Native American Environmental Issues and the Media introduces students to indigenous issues, such as treaty-based hunting, fishing, and gathering rights; air and water quality issues; mining; land-to-trust issues; and sacred sites. These issues have contributed to tension between Native and non-Native communities and have become the subject of news reports, in both mainstream and tribal media. We will focus on how the media cover these issues and how that coverage contributes to the formation of public opinion and public policy. Students will read and analyze newspaper and on-line news reports and view and critique broadcast news stories and documentaries about Native environmental topics. 

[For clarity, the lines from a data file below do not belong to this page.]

(* ===== verification/Controller.v ===== *)
(** [minirpc::RpcController] (include/minirpc/rpc/RpcController.h, src/rpc/RpcController.cpp)
    and the controller pointers the channels receive. *)
From stdpp Require Import base list strings numbers.
From Stdlib Require Import Ascii ZArith Lia.
From S2P Require Import Prelude Common.

(** A [google::protobuf::Closure], by its identity. *)
Definition closure : Type := nat.
#[export] Instance closure_eq_dec : EqDecision closure := Nat.eq_dec.

Record RpcController := mkController {
  failed_ : bool;
  canceled_ : bool;
  errorCode_ : ErrorCode;
  errorText_ : bytes;
  cancelCallback_ : option closure;
}.

Definition RpcController_new : RpcController := mkController false false kOk [] None.

Definition Reset (_ : RpcController) : RpcController := mkController false false kOk [] None.
Definition Failed (c : RpcController) : bool := failed_ c.
Definition ErrorText (c : RpcController) : bytes := errorText_ c.
Definition IsCanceled (c : RpcController) : bool := canceled_ c.
Definition errorCode (c : RpcController) : ErrorCode := errorCode_ c.

(** The closures run by the call come with the new controller. *)
Definition StartCancel (c : RpcController) : list closure * RpcController :=
  let c := mkController (failed_ c) true (errorCode_ c) (errorText_ c) (cancelCallback_ c) in
  match cancelCallback_ c with
  | Some cb => ([cb], mkController (failed_ c) (canceled_ c) (errorCode_ c) (errorText_ c) None)
  | None => ([], c)
  end.

(** [SetFailed(reason)] *)
Definition SetFailed (c : RpcController) (reason : bytes) : RpcController :=
  mkController true (canceled_ c)
    (if (errorCode_ c =? kOk)%Z then kUnknown else errorCode_ c) reason (cancelCallback_ c).

(** [SetFailed(code, reason)] *)
Definition SetFailedCode (c : RpcController) (code : ErrorCode) (reason : bytes) : RpcController :=
  mkController true (canceled_ c) code reason (cancelCallback_ c).

Definition NotifyOnCancel (c : RpcController) (callback : option closure) :
    list closure * RpcController :=
  match callback with
  | None => ([], c)
  | Some cb =>
      if canceled_ c then ([cb], c)
      else ([], mkController (failed_ c) (canceled_ c) (errorCode_ c) (errorText_ c) (Some cb))
  end.

(** ** A [google::protobuf::RpcController*] argument *)

(** Null, this library's controller, or another implementation of the protobuf interface, which
    records only that and why the call failed. *)
Inductive Controller :=
| NullController
| Mini (c : RpcController)
| Foreign (failed : bool) (text : bytes).

Definition resetController (c : Controller) : Controller :=
  match c with
  | NullController => NullController
  | Mini c => Mini (Reset c)
  | Foreign _ _ => Foreign false []
  end.

(** [RpcChannel::failController] and [LoadBalanceChannel::failController]. *)
Definition failController (c : Controller) (code : ErrorCode) (message : bytes) : Controller :=
  match c with
  | NullController => NullController
  | Mini rc => Mini (SetFailedCode rc code message)
  | Foreign _ _ => Foreign true message
  end.

(** [controller->Failed()], on a non-null pointer. *)
Definition controllerFailed (c : Controller) : bool :=
  match c with
  | NullController => false
  | Mini rc => Failed rc
  | Foreign f _ => f
  end.

(** ** Cancellation *)

Inductive cancel_op :=
| OpStartCancel
| OpNotify (cb : option closure)
| OpSetFailed (reason : bytes)
| OpSetFailedCode (code : ErrorCode) (reason : bytes)
| OpReset.

#[export] Instance cancel_op_eq_dec : EqDecision cancel_op.
Proof. unfold closure, ErrorCode. solve_decision. Defined.

Definition cancel_exec (c : RpcController) (o : cancel_op) : list closure * RpcController :=
  match o with
  | OpStartCancel => StartCancel c
  | OpNotify cb => NotifyOnCancel c cb
  | OpSetFailed r => ([], SetFailed c r)
  | OpSetFailedCode e r => ([], SetFailedCode c e r)
  | OpReset => ([], Reset c)
  end.

(** The closures run over a sequence of calls, in order. *)
Fixpoint cancel_run (c : RpcController) (os : list cancel_op) : list closure * RpcController :=
  match os with
  | [] => ([], c)
  | o :: os => let '(ran, c) := cancel_exec c o in
               let '(ran', c) := cancel_run c os in (ran ++ ran', c)
  end.

(** How often a closure occurs in a list, and is registered in a sequence of calls. *)
Definition runs (cb : closure) (l : list closure) : nat := length (filter (eq cb) l).
Definition registrations (cb : closure) (os : list cancel_op) : nat :=
  length (filter (fun o => o = OpNotify (Some cb)) os).

Arguments runs : simpl never.
Arguments registrations : simpl never.

Definition pending (cb : closure) (c : RpcController) : nat :=
  if decide (cancelCallback_ c = Some cb) then 1 else 0.

(** Once canceled, no callback waits. *)
Definition cancel_inv (c : RpcController) : Prop :=
  canceled_ c = true -> cancelCallback_ c = None.

Lemma runs_app cb l k : runs cb (l ++ k) = runs cb l + runs cb k.
Proof. unfold runs. by rewrite list.filter_app, length_app. Qed.

Lemma runs_nil cb : runs cb [] = 0.
Proof. done. Qed.

Lemma runs_one cb x : runs cb [x] = if decide (Some x = Some cb) then 1 else 0.
Proof.
  unfold runs. rewrite list.filter_cons, list.filter_nil.
  destruct (decide (cb = x)), (decide (Some x = Some cb)); simplify_eq; done.
Qed.

Lemma registrations_cons cb o os :
  registrations cb (o :: os)
  = (if decide (o = OpNotify (Some cb)) then 1 else 0) + registrations cb os.
Proof. unfold registrations. rewrite list.filter_cons. by case_decide. Qed.

Ltac count_cases := repeat case_decide; simplify_eq; lia.

(** One call runs a closure only if it was waiting or is being registered. *)
Lemma cancel_exec_runs cb c o :
  runs cb (cancel_exec c o).1 + pending cb (cancel_exec c o).2
  <= pending cb c + (if decide (o = OpNotify (Some cb)) then 1 else 0).
Proof.
  unfold pending. destruct o as [|[x|]| | |]; cbn; rewrite ?runs_nil; try count_cases.
  - unfold StartCancel; cbn. destruct (cancelCallback_ c) as [x|]; cbn;
      rewrite ?runs_nil, ?runs_one; count_cases.
  - destruct (canceled_ c); cbn; rewrite ?runs_nil, ?runs_one; count_cases.
Qed.

Lemma cancel_run_runs cb c os :
  runs cb (cancel_run c os).1 + pending cb (cancel_run c os).2
  <= pending cb c + registrations cb os.
Proof.
  revert c. induction os as [|o os IH]; intros c; cbn [cancel_run];
    [cbn [fst snd]; rewrite runs_nil; lia|].
  pose proof (cancel_exec_runs cb c o) as Ho. destruct (cancel_exec c o) as [ran c1].
  specialize (IH c1). destruct (cancel_run c1 os) as [ran' c2]. cbn [fst snd] in *.
  rewrite runs_app, registrations_cons. lia.
Qed.

(** A sequence in which [cb] is the only closure registered, and no [Reset]. *)
Definition only (cb : closure) (o : cancel_op) : Prop :=
  match o with OpNotify (Some x) => x = cb | OpReset => False | _ => True end.

Lemma cancel_exec_exact cb c o :
  only cb o -> cancel_inv c ->
  pending cb c + (if decide (o = OpNotify (Some cb)) then 1 else 0) <= 1 ->
  cancel_inv (cancel_exec c o).2 /\
  (canceled_ c = true \/ o = OpStartCancel -> canceled_ (cancel_exec c o).2 = true) /\
  runs cb (cancel_exec c o).1 + pending cb (cancel_exec c o).2
  = pending cb c + (if decide (o = OpNotify (Some cb)) then 1 else 0).
Proof.
  unfold pending, cancel_inv. destruct o as [|[x|]| | |]; cbn; intros Honly Hinv Hle;
    rewrite ?runs_nil; try done;
    try (split; [done|split; [by intros [?|?]|count_cases]]).
  - unfold StartCancel; cbn. destruct (cancelCallback_ c) as [x|] eqn:Hc; cbn;
      rewrite ?runs_one, ?runs_nil, ?Hc; (split; [done|split; [done|count_cases]]).
  - subst x. destruct (canceled_ c) eqn:Hcan; cbn; rewrite ?runs_one, ?runs_nil.
    + rewrite Hinv in * by done. split; [done|split; [done|count_cases]].
    + split; [done|split; [by intros [?|?]|count_cases]].
Qed.

Lemma cancel_run_exact cb c os :
  Forall (only cb) os -> cancel_inv c -> pending cb c + registrations cb os <= 1 ->
  cancel_inv (cancel_run c os).2 /\
  (canceled_ c = true \/ OpStartCancel ∈ os -> canceled_ (cancel_run c os).2 = true) /\
  runs cb (cancel_run c os).1 + pending cb (cancel_run c os).2
  = pending cb c + registrations cb os.
Proof.
  intros Hall. revert c. induction Hall as [|o os Ho _ IH]; intros c Hinv Hle; cbn [cancel_run].
  { repeat split; try done. by intros [?|?%elem_of_nil]. }
  rewrite registrations_cons in Hle.
  destruct (cancel_exec_exact cb c o Ho Hinv ltac:(lia)) as (Hi1 & Hc1 & Hr1).
  destruct (cancel_exec c o) as [ran c1]. cbn [fst snd] in *.
  destruct (IH c1 Hi1 ltac:(lia)) as (Hi2 & Hc2 & Hr2).
  destruct (cancel_run c1 os) as [ran' c2]. cbn [fst snd] in *.
  rewrite runs_app, registrations_cons. repeat split; [done| |lia].
  rewrite elem_of_cons. intuition.
Qed.

(** A cancellation callback runs exactly once: over any calls without [Reset] in which one
    closure is registered once and the call is canceled, before or after the registration and
    any number of times, the closure is run exactly once. *)
Theorem cancel_callback_once (cb : closure) (os : list cancel_op)
  (Honly : Forall (only cb) os) (Hreg : registrations cb os = 1)
  (Hcancel : OpStartCancel ∈ os) :
  runs cb (cancel_run RpcController_new os).1 = 1.
Proof.
  destruct (cancel_run_exact cb RpcController_new os Honly) as (Hinv & Hc & Hr);
    [done|rewrite Hreg; done|].
  rewrite Hreg in Hr. unfold pending in Hr. rewrite Hinv in Hr by (apply Hc; by right).
  cbn in Hr. lia.
Qed.

Lemma cancel_callback_once_witness :
  runs 4 (cancel_run RpcController_new
            [OpSetFailed (lit "x"); OpStartCancel; OpNotify (Some 4); OpStartCancel]).1 = 1.
Proof.
  apply (cancel_callback_once 4).
  - repeat constructor.
  - reflexivity.
  - apply list_elem_of_In. cbn. auto.
Defined.

(** A failure recorded without a code never reads as [kOk]. *)
Lemma SetFailed_not_ok c r : errorCode (SetFailed c r) <> kOk.
Proof. cbn. destruct (Z.eqb_spec (errorCode_ c) kOk); done. Qed.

COURSE 390-28 Special Topics: Environmental Cultures of East Asia

This course is dedicated to the study of environment and culture in east Asia, particularly in China. China is often imagined both as a site of localized environmental ruination that prefigures imminent global collapse and as a source of contamination and contagion that easily cross national borders. Particularly in the Global North, China has become a focal point for ambient eco-anxieties that are shadowed by longer histories of perceived racial, cultural, and economic threats. It is easy (and essential) to critique the demonization of China; the challenge lies in disentangling the imagined from the very real and present dangers that country’s environmental and public health problems pose at home and abroad. This course confronts that challenge by approaching our current environmental crises not as scientific issues with technological solutions, but as crises of culture and urgent objects of representation. How we imagine and depict our uncertain future has a direct impact on how we act in the present.